Por Germán Ayala Osorio
Próxima a terminar, la actual
campaña presidencial confirma realidades que hacen pensar en que cualquier promesa
de cambio debe pasar, inexorablemente, por una “revolución cultural” que hasta
el momento nadie está dispuesto a liderar, ni desde el Estado y mucho menos desde
las huestes de una sociedad civil fragmentada y tocada por la codicia. Todos
los aspirantes presidenciales hablan de un “cambio” que supere las condiciones anómalas
en las que sobreviven millones de colombianos, alimentadas por las perversas
institucionalidades privadas y estatales; prometen un cambio pero ignoran las
complejidades de una sociedad como la colombiana que se mueve entre la
premodernidad y la modernidad.
Una de esas realidades toca de
manera directa a las empresas mediáticas cuya naturaleza política sobrepasó su
tradicional rol (des) informativo reconocido socialmente como vital para la
generación de una opinión pública capaz de mantener y defender la idea formal,
procedimental y precaria de la democracia colombiana.
Bastaron los cuatro años del
gobierno Petro para que sus propietarios, directivos y periodistas terminaran
atrapados en las lógicas propagandísticas y los reduccionismos de influenciadores,
bodegas y youtubers en un mundo inundado de información e incomunicado por la
gracia de los celulares y los nuevos lenguajes pensados y diseñados para no
reconocernos. Bajo esas circunstancias, la crisis ética y la pérdida de
credibilidad del periodismo deviene incontrastable pero perfectamente
compatible con los nuevos tiempos de las escuelas de periodismo en las que el
análisis del discurso periodístico y la posibilidad de confrontar a los medios
masivos quedaron prácticamente proscritos.
La consolidación de las redes
sociales, en particular TikTok e Instagram, como los nuevos escenarios de
socialización constituye otra realidad que nos deja la actual campaña
presidencial; en esas plataformas las propuestas de los candidatos presidenciales
y el manejo de todo tipo de sensaciones confrontan a las viejas dinámicas del
periodismo tradicional que se ve superado por la estética del Entretenimiento
y la Reducción de la Complejidad (ERC) que se promueven en esas dos redes.
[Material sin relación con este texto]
(* ===== verification/AuthPassword.v ===== *)
(** * internal/auth/service.go: password hashes

    The encoded form of a password hash, its strict parser with the bounds on the
    argon2 parameters, and hashing and verification.  argon2 is a parameter:
    [IDKey password salt time memory threads keyLen] is the derived key, [None]
    when the call panics. *)

From stdpp Require Import base list strings.
From Stdlib Require Import Ascii ZArith.
From S2P Require Import Prelude GoStrings GoBase64.

Local Open Scope Z_scope.

Definition PasswordMinimumLength : Z := 12.
Definition PasswordMaximumLength : Z := 256.
Definition argon2Memory : Z := 64 * 1024.
Definition argon2Iterations : Z := 3.
Definition argon2Parallelism : Z := 2.
Definition argon2SaltLength : Z := 16.
Definition argon2KeyLength : Z := 32.
Definition argon2MinimumMemory : Z := 8 * 1024.
Definition argon2MaximumMemory : Z := 128 * 1024.
Definition argon2MinimumIterations : Z := 1.
Definition argon2MaximumIterations : Z := 10.
Definition argon2MinimumParallelism : Z := 1.
Definition argon2MaximumParallelism : Z := 8.
Definition argon2MinimumSaltLength : Z := 16.
Definition argon2MaximumSaltLength : Z := 64.
Definition argon2MinimumHashLength : Z := 16.
Definition argon2MaximumHashLength : Z := 64.
Definition maximumEncodedPasswordHashLength : Z := 256.

Record passwordHashParameters := mkParameters { memory : Z; iterations : Z; parallelism : Z }.
Record parsedPasswordHash := mkParsed { parameters : passwordHashParameters; salt : string; hash : string }.

Definition parsePasswordHashParameter (value prefix : string) (bitSize : Z) : option Z :=
  match strip_prefix prefix value with
  | None => None
  | Some digits => if str_empty digits then None else parse_uint digits bitSize
  end.

Definition decodePasswordHashComponent (encoded : string) (minimumLength maximumLength : Z) : option string :=
  if (slen encoded =? 0) || (EncodedLen maximumLength <? slen encoded) then None
  else
    match DecodeString stdAlphabet true encoded with
    | None => None
    | Some decoded =>
      if (slen decoded <? minimumLength) || (maximumLength <? slen decoded)
         || negb (str_eqb (EncodeToString stdAlphabet decoded) encoded)
      then None else Some decoded
    end.

(** The bounds on the parameters, with the widths of their Go types. *)
Definition parameters_ok (p : passwordHashParameters) : bool :=
  (argon2MinimumMemory <=? memory p) && (memory p <=? argon2MaximumMemory)
  && (argon2MinimumIterations <=? iterations p) && (iterations p <=? argon2MaximumIterations)
  && (argon2MinimumParallelism <=? parallelism p) && (parallelism p <=? argon2MaximumParallelism).

Definition parsePasswordHash (encodedHash : string) : option parsedPasswordHash :=
  if (slen encodedHash =? 0) || (maximumEncodedPasswordHashLength <? slen encodedHash) then None
  else
    match split encodedHash "$" with
    | [p0; p1; p2; p3; p4; p5; p6] =>
      if negb (str_eqb p0 "" && str_eqb p1 "stacklab" && str_eqb p2 "argon2id" && str_eqb p3 "v=19") then None
      else
        match split p4 "," with
        | [m; t; p] =>
          memory ← parsePasswordHashParameter m "m=" 32;
          iterations ← parsePasswordHashParameter t "t=" 32;
          parallelism ← parsePasswordHashParameter p "p=" 8;
          let parameters := mkParameters memory iterations parallelism in
          if negb (parameters_ok parameters) then None
          else
            salt ← decodePasswordHashComponent p5 argon2MinimumSaltLength argon2MaximumSaltLength;
            expectedHash ← decodePasswordHashComponent p6 argon2MinimumHashLength argon2MaximumHashLength;
            Some (mkParsed parameters salt expectedHash)
        | _ => None
        end
    | _ => None
    end.

(** [fmt] of an unsigned number. *)
Fixpoint decimal_from (fuel : nat) (n : Z) : string :=
  match fuel with
  | O => ""
  | S fuel => if n <? 10 then str1 (digit_chr n) else decimal_from fuel (n / 10) +:+ str1 (digit_chr (n mod 10))
  end.
Definition decimal (n : Z) : string := decimal_from 20 n.

Definition encodePasswordHash (saltBytes hashBytes : string) : string :=
  "$stacklab$argon2id$v=19$m=" +:+ decimal argon2Memory +:+ ",t=" +:+ decimal argon2Iterations
  +:+ ",p=" +:+ decimal argon2Parallelism
  +:+ "$" +:+ EncodeToString stdAlphabet saltBytes +:+ "$" +:+ EncodeToString stdAlphabet hashBytes.

(** UTF-8: the number of characters of a valid string. *)
Definition is_cont (c : ascii) : bool := (128 <=? byte_of c) && (byte_of c <=? 191).

Fixpoint rune_count (s : string) : option Z :=
  match s with
  | EmptyString => Some 0
  | String b0 r0 =>
    let b := byte_of b0 in
    if b <? 128 then n ← rune_count r0; Some (n + 1)
    else
      match r0 with
      | String b1 r1 =>
        if (194 <=? b) && (b <=? 223) then
          if is_cont b1 then n ← rune_count r1; Some (n + 1) else None
        else
          match r1 with
          | String b2 r2 =>
            let low := if b =? 224 then 160 else 128 in
            let high := if b =? 237 then 159 else 191 in
            if (224 <=? b) && (b <=? 239) then
              if (low <=? byte_of b1) && (byte_of b1 <=? high) && is_cont b2
              then n ← rune_count r2; Some (n + 1) else None
            else
              match r2 with
              | String b3 r3 =>
                let low := if b =? 240 then 144 else 128 in
                let high := if b =? 244 then 143 else 191 in
                if (240 <=? b) && (b <=? 244) && (low <=? byte_of b1) && (byte_of b1 <=? high)
                   && is_cont b2 && is_cont b3
                then n ← rune_count r3; Some (n + 1) else None
              | EmptyString => None
              end
          | EmptyString => None
          end
      | EmptyString => None
      end
  end.

Inductive password_error := ErrInvalidPassword | ErrSalt (message : string) | ErrInvalidCredentials | ErrArgonPanic.

Definition validateNewPassword (password : string) : res password_error unit :=
  match rune_count password with
  | None => Err ErrInvalidPassword
  | Some length =>
    if (length <? PasswordMinimumLength) || (PasswordMaximumLength <? length) then Err ErrInvalidPassword else Ok tt
  end.

Section argon.
Context (IDKey : string → string → Z → Z → Z → Z → option string).

(** [hashPassword]; [random] is the outcome of reading the salt.  A panic of
    argon2 is not recovered here. *)
Definition hashPassword (random : res string string) (password : string) : res password_error string :=
  let? _ := validateNewPassword password in
  match random with
  | Err e => Err (ErrSalt e)
  | Ok saltBytes =>
    match IDKey password saltBytes argon2Iterations argon2Memory argon2Parallelism argon2KeyLength with
    | None => Err ErrArgonPanic
    | Some hashBytes => Ok (encodePasswordHash saltBytes hashBytes)
    end
  end.

Definition verifyPassword (encodedHash password : string) : res password_error unit :=
  match parsePasswordHash encodedHash with
  | None => Err ErrInvalidCredentials
  | Some parsed =>
    let p := parameters parsed in
    match IDKey password (salt parsed) (iterations p) (memory p) (parallelism p) (slen (hash parsed)) with
    | None => Err ErrInvalidCredentials
    | Some computedHash => if str_eqb (hash parsed) computedHash then Ok tt else Err ErrInvalidCredentials
    end
  end.
End argon.

(** ** Properties *)

Lemma decodeComponent_bounds encoded lo hi decoded :
  decodePasswordHashComponent encoded lo hi = Some decoded → lo <= slen decoded <= hi.
Proof.
  unfold decodePasswordHashComponent. case_match; [done|].
  destruct (DecodeString _ _ _); [|done]. destruct (_ || _ || _) eqn:Hb; [done|]. intros [= <-]. boolify. lia.
Qed.

(** C39: whatever is stored, a hash that parses has bounded argon2 cost, and salt
    and key of bounded length, so verification cannot be made arbitrarily
    expensive; and the text is the only encoding of its components. *)
Theorem parsePasswordHash_bounds encoded parsed :
  parsePasswordHash encoded = Some parsed →
  argon2MinimumMemory <= memory (parameters parsed) <= argon2MaximumMemory ∧
  argon2MinimumIterations <= iterations (parameters parsed) <= argon2MaximumIterations ∧
  argon2MinimumParallelism <= parallelism (parameters parsed) <= argon2MaximumParallelism ∧
  argon2MinimumSaltLength <= slen (salt parsed) <= argon2MaximumSaltLength ∧
  argon2MinimumHashLength <= slen (hash parsed) <= argon2MaximumHashLength ∧
  slen encoded <= maximumEncodedPasswordHashLength.
Proof.
  unfold parsePasswordHash. destruct (_ || _) eqn:Hlen; [done|]. apply orb_false_iff in Hlen as [_ Hlen].
  apply Z.ltb_ge in Hlen.
  destruct (split encoded "$") as [|p0 [|p1 [|p2 [|p3 [|p4 [|p5 [|p6 [|??]]]]]]]]; try done.
  destruct (negb _); [done|]. destruct (split p4 ",") as [|m [|t [|p [|??]]]]; try done.
  destruct (parsePasswordHashParameter m "m=" 32) as [memory|]; [|done].
  destruct (parsePasswordHashParameter t "t=" 32) as [iterations|]; [|done].
  destruct (parsePasswordHashParameter p "p=" 8) as [parallelism|]; [|done]. cbn.
  destruct (parameters_ok _) eqn:Hp; [|done]. cbn.
  destruct (decodePasswordHashComponent p5 _ _) as [salt|] eqn:Hs; [|done].
  destruct (decodePasswordHashComponent p6 _ _) as [hash|] eqn:Hh; [|done]. cbn.
  intros [= <-]. cbn. unfold parameters_ok in Hp. cbn in Hp. boolify.
  apply decodeComponent_bounds in Hs, Hh. lia.
Qed.

Lemma std_free_dollar s : free_of "$" (EncodeToString stdAlphabet s) = true.
Proof.
  enough (str_forall (λ c, negb (Ascii.eqb c "$")) (EncodeToString stdAlphabet s) = true) as H.
  { revert H. generalize (EncodeToString stdAlphabet s). intros t. induction t; cbn; [done|].
    intros [-> ?]%andb_true_iff. auto. }
  apply encoded_forall. intros v Hv.
  assert (forallb (λ n, negb (Ascii.eqb (symbol stdAlphabet (Z.of_nat n)) "$")) (seq 0 64) = true) as H by by vm_compute.
  rewrite forallb_forall in H. specialize (H (Z.to_nat v)). rewrite Z2Nat.id in H by lia. apply H, in_seq. lia.
Qed.

Lemma decodeComponent_encoded s lo hi :
  lo <= slen s <= hi → 0 < slen s → EncodedLen (slen s) <= EncodedLen hi →
  decodePasswordHashComponent (EncodeToString stdAlphabet s) lo hi = Some s.
Proof.
  intros Hs Hpos Hle. unfold decodePasswordHashComponent.
  assert (slen (EncodeToString stdAlphabet s) = EncodedLen (slen s)) as Hl by apply encoded_length.
  rewrite Hl, base64_roundtrip by apply std_ok.
  rewrite (proj2 (Z.eqb_neq _ _)) by (unfold EncodedLen; lia).
  rewrite (proj2 (Z.ltb_ge _ _)) by lia. cbn.
  rewrite (proj2 (Z.ltb_ge (slen s) lo)), (proj2 (Z.ltb_ge hi (slen s))) by lia. cbn.
  unfold str_eqb. by rewrite bool_decide_true.
Qed.

Lemma parse_encoded saltBytes hashBytes :
  slen saltBytes = argon2SaltLength → slen hashBytes = argon2KeyLength →
  parsePasswordHash (encodePasswordHash saltBytes hashBytes)
  = Some (mkParsed (mkParameters argon2Memory argon2Iterations argon2Parallelism) saltBytes hashBytes).
Proof.
  intros Hs Hh. unfold encodePasswordHash. set (encoded := _ +:+ _).
  assert (slen encoded = 106) as Hlen.
  { unfold encoded, slen. rewrite !str_app_length, !Nat2Z.inj_add, !encoded_length.
    unfold slen in Hs, Hh. rewrite Hs, Hh. by vm_compute. }
  assert (split encoded "$" = [""; "stacklab"; "argon2id"; "v=19"; "m=65536,t=3,p=2";
    EncodeToString stdAlphabet saltBytes; EncodeToString stdAlphabet hashBytes]) as Hsplit.
  { transitivity (split ("" +:+ String "$" ("stacklab" +:+ String "$" ("argon2id" +:+ String "$" ("v=19" +:+ String "$"
      ("m=65536,t=3,p=2" +:+ String "$" (EncodeToString stdAlphabet saltBytes +:+ String "$"
         (EncodeToString stdAlphabet hashBytes))))))) "$").
    { unfold encoded. f_equal. }
    rewrite !split_free by (done || apply std_free_dollar). by rewrite split_last by apply std_free_dollar. }
  unfold parsePasswordHash. rewrite Hlen, Hsplit. cbn.
  rewrite !decodeComponent_encoded; [done|..]; rewrite ?Hs, ?Hh; by vm_compute.
Qed.

(** the round trip: a password that could be hashed is accepted against its
    own hash.  The hypotheses are the documented contract of argon2: it returns
    a key of the requested length and it does not panic on these parameters. *)
Theorem hash_verify_roundtrip IDKey saltBytes password encoded :
  (∀ pw s t m p n k, IDKey pw s t m p n = Some k → slen k = n) →
  slen saltBytes = argon2SaltLength →
  hashPassword IDKey (Ok saltBytes) password = Ok encoded →
  verifyPassword IDKey encoded password = Ok tt.
Proof.
  intros Hlen Hs H. unfold hashPassword in H. res_inv H.
  destruct (IDKey _ _ _ _ _ _) as [k|] eqn:Hk; [|done]. simplify_eq.
  unfold verifyPassword. pose proof (Hlen _ _ _ _ _ _ _ Hk) as Hkl. rewrite parse_encoded by done. cbn.
  rewrite Hkl, Hk. unfold str_eqb. by rewrite bool_decide_true.
Qed.

(** ** Concrete instances *)

(** A stand-in for argon2 with its length contract. *)
Fixpoint fill (n : nat) (c : ascii) : string := match n with O => "" | S n => String c (fill n c) end.
Definition demoKey (password salt : string) (t m p n : Z) : option string :=
  if n <? 0 then None else Some (fill (Z.to_nat n) (chr (slen password mod 256))).

Lemma fill_length n c : String.length (fill n c) = n.
Proof. induction n; cbn; auto. Qed.

Lemma demoKey_length pw s t m p n k : demoKey pw s t m p n = Some k → slen k = n.
Proof.
  unfold demoKey. destruct (Z.ltb_spec n 0); [done|]. intros [= <-]. unfold slen. rewrite fill_length. lia.
Qed.

Definition demoSalt : string := fill 16 "s".
Definition demoHash : string :=
  match hashPassword demoKey (Ok demoSalt) "correct horse battery" with Ok h => h | Err _ => "" end.

Lemma parsePasswordHash_bounds_witness :
  ∃ parsed, parsePasswordHash demoHash = Some parsed ∧
    argon2MinimumMemory <= memory (parameters parsed) <= argon2MaximumMemory.
Proof.
  exists (mkParsed (mkParameters argon2Memory argon2Iterations argon2Parallelism) demoSalt (fill 32 (chr 21))).
  split; [by vm_compute|]. apply (parsePasswordHash_bounds demoHash). by vm_compute.
Defined.

Lemma hash_verify_roundtrip_witness : verifyPassword demoKey demoHash "correct horse battery" = Ok tt.
Proof.
  apply (hash_verify_roundtrip demoKey demoSalt).
  - apply demoKey_length.
  - by vm_compute.
  - by vm_compute.
Defined.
Atada a esa estética, la Política
se va vaciando de sentido lo que permite su reducción a las formas de la
persuasión emocional fundada en el miedo y el odio, sentimientos propios de una
sociedad como la colombiana, con todo y los miembros de sus élites, que desdice
de sus procesos de mestizaje. Por ese camino se naturalizó el racismo y el clasismo
como taras civilizatorias visibles que, de la mano de la aporofobia, la misoginia
y el sistema patriarcal imperante, continúan validando a “machitos” como Abelardo
de la Espriella, Santiago Botero y Álvaro Uribe Vélez; los dos primeros, candidatos
presidenciales y el tercero, expresidiario y referente de cientos de miles de
hombres violentos, básicos, impulsivos, malhablados, cafres, mentirosos, corruptos, feminicidas, mafiosos, acosadores
sexuales y laborales.
Pronto terminará esta campaña
electoral que sirvió para confirmar la vigencia inmoral de Uribe y de todo lo
que él representa social y políticamente. Justo en las mesnadas uribistas están
los más significativos obstáculos para avanzar hacia estadios civilizatorios y
culturales que nos acerquen, por fin, a vivir como República. Eso sí, haber
sido derrotados en el 2022 por el progresismo que encarnó en ese momento Gustavo
Petro es un avance y un cambio, pero aún falta mucho. Incluso, un triunfo de
Cepeda tampoco será suficiente para el objetivo máximo de superar la
desigualdad, la pobreza y el ethos mafioso.
Una victoria de Paloma Valencia o
de Abelardo de la Espriella se asume como un retroceso en materia socioambiental,
ecológica, económica y política; pero también sería la confirmación de que como
país estamos condenados a vivir bajos las condiciones de una plutocracia y/o
kakistocracia que ellos dos representan.